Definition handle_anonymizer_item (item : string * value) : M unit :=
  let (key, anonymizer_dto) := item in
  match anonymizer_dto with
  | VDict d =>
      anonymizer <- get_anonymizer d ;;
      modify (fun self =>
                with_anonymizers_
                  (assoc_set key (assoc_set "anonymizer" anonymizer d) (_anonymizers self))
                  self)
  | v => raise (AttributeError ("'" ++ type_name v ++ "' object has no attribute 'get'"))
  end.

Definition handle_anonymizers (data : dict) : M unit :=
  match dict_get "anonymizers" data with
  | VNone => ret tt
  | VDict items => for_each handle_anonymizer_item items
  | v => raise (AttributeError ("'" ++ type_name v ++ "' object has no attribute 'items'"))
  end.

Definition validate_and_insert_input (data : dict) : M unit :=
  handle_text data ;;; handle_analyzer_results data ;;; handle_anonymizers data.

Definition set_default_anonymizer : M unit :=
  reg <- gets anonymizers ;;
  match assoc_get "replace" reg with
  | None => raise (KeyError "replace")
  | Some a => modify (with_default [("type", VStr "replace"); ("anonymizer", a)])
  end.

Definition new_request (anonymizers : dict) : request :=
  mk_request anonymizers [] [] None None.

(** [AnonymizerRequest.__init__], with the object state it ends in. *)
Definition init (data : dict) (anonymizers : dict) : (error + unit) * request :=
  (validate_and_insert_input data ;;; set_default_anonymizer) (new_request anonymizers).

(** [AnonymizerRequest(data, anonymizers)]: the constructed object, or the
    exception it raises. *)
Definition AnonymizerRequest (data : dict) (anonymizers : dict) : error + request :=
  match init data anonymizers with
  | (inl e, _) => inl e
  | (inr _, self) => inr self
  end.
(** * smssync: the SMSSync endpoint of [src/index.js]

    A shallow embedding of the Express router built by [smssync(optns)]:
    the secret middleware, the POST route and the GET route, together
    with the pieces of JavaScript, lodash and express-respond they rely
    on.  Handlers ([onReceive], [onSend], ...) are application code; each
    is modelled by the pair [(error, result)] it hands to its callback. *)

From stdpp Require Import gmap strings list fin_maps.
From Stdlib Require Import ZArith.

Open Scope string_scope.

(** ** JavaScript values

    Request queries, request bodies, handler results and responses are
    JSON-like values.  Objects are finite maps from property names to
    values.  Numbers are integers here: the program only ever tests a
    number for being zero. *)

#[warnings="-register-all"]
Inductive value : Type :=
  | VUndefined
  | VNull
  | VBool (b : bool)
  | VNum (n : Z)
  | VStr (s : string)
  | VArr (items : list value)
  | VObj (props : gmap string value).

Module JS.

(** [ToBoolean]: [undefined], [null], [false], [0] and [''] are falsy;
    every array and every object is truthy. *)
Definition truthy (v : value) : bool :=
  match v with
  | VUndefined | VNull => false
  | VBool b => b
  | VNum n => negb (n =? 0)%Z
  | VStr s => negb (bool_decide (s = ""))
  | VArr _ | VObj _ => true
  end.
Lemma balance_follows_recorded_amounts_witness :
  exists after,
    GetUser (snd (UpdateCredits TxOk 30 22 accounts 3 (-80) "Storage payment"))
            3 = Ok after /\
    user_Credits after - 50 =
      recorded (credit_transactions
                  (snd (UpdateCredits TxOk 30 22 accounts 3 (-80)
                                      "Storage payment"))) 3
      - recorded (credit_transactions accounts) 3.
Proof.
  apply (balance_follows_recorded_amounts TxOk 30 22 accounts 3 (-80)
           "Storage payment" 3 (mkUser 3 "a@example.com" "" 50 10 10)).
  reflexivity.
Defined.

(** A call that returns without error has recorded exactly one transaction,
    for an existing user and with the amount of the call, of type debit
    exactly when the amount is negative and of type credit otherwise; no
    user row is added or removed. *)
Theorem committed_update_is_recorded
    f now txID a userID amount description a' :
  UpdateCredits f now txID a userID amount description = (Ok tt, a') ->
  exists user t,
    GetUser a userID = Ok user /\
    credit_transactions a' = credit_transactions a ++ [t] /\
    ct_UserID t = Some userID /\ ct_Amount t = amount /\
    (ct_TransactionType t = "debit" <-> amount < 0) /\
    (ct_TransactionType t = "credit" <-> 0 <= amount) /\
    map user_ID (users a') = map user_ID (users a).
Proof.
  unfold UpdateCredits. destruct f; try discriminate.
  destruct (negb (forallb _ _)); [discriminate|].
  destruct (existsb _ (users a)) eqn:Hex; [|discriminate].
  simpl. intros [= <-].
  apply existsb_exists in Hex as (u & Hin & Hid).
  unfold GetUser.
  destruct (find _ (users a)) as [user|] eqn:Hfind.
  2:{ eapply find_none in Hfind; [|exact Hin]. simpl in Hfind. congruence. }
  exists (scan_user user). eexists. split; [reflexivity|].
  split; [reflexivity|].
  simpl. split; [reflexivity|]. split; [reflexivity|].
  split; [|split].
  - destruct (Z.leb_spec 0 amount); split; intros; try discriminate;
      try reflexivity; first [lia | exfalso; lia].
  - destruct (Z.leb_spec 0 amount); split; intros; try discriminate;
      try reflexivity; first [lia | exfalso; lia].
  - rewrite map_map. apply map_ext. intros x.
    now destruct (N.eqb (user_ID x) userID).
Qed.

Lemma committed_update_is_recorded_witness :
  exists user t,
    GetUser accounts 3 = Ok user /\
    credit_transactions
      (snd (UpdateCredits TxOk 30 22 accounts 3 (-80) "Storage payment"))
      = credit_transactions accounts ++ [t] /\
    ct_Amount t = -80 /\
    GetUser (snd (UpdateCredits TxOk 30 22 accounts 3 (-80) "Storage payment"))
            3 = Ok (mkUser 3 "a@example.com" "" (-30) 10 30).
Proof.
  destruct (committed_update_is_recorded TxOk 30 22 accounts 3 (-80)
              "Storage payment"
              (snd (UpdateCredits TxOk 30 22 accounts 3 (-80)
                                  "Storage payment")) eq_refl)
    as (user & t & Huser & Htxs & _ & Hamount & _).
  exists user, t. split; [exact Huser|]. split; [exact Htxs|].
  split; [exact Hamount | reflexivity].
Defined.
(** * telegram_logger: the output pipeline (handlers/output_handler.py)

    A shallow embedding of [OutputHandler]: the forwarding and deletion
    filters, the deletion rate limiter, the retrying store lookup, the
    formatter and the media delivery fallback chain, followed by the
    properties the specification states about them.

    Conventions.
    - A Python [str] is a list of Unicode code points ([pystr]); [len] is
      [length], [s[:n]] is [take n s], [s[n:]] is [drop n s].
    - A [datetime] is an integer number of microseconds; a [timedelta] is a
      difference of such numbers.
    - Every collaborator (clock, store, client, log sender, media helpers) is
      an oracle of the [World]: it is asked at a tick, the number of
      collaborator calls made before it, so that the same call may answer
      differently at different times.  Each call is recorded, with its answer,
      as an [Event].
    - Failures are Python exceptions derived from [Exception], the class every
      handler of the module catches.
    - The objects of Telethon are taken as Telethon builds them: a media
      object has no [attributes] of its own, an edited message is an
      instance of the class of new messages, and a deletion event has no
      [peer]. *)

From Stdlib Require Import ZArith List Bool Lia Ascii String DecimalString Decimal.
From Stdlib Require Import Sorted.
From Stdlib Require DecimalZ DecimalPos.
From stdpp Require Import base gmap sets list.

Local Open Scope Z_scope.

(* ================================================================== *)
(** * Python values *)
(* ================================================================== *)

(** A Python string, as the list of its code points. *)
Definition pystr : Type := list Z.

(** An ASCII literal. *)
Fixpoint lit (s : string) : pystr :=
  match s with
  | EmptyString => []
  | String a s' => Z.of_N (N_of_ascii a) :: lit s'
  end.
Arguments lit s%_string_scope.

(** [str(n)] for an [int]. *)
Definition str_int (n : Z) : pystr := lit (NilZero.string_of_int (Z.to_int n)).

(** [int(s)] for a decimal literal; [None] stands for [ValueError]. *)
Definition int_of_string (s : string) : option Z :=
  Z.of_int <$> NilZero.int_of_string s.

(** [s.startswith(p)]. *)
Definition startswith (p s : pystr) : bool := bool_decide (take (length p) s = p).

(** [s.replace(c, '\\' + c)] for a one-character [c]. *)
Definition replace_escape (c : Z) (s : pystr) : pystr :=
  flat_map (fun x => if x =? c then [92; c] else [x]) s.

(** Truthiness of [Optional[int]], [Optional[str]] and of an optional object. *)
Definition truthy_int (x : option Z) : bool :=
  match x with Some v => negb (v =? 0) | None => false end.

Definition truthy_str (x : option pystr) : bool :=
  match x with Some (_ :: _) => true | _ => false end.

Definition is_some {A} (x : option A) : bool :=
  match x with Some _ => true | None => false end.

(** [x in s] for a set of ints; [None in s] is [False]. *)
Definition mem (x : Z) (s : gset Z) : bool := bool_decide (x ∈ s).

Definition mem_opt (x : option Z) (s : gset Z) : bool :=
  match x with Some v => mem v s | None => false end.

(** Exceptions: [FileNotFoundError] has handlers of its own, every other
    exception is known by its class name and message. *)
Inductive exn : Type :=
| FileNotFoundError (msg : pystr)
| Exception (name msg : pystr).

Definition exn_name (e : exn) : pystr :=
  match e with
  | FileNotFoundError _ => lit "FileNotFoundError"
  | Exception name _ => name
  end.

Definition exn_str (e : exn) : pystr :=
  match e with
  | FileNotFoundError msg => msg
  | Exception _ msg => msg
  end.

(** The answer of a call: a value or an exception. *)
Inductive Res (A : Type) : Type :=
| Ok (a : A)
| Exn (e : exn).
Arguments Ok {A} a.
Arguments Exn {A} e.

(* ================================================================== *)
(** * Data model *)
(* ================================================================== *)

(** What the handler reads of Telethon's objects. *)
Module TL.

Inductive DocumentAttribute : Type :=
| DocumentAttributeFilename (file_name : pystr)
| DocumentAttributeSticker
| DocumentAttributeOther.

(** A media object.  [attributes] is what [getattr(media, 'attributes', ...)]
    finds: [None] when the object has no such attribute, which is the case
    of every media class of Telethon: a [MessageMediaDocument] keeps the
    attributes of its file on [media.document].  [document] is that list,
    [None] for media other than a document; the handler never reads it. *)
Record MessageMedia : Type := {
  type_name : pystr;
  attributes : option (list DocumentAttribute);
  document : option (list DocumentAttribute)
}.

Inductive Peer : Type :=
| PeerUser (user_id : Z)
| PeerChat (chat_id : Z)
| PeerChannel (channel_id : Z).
+++++
Across all the entries, count the lines that contain "VArr", and state nothing but the total.

2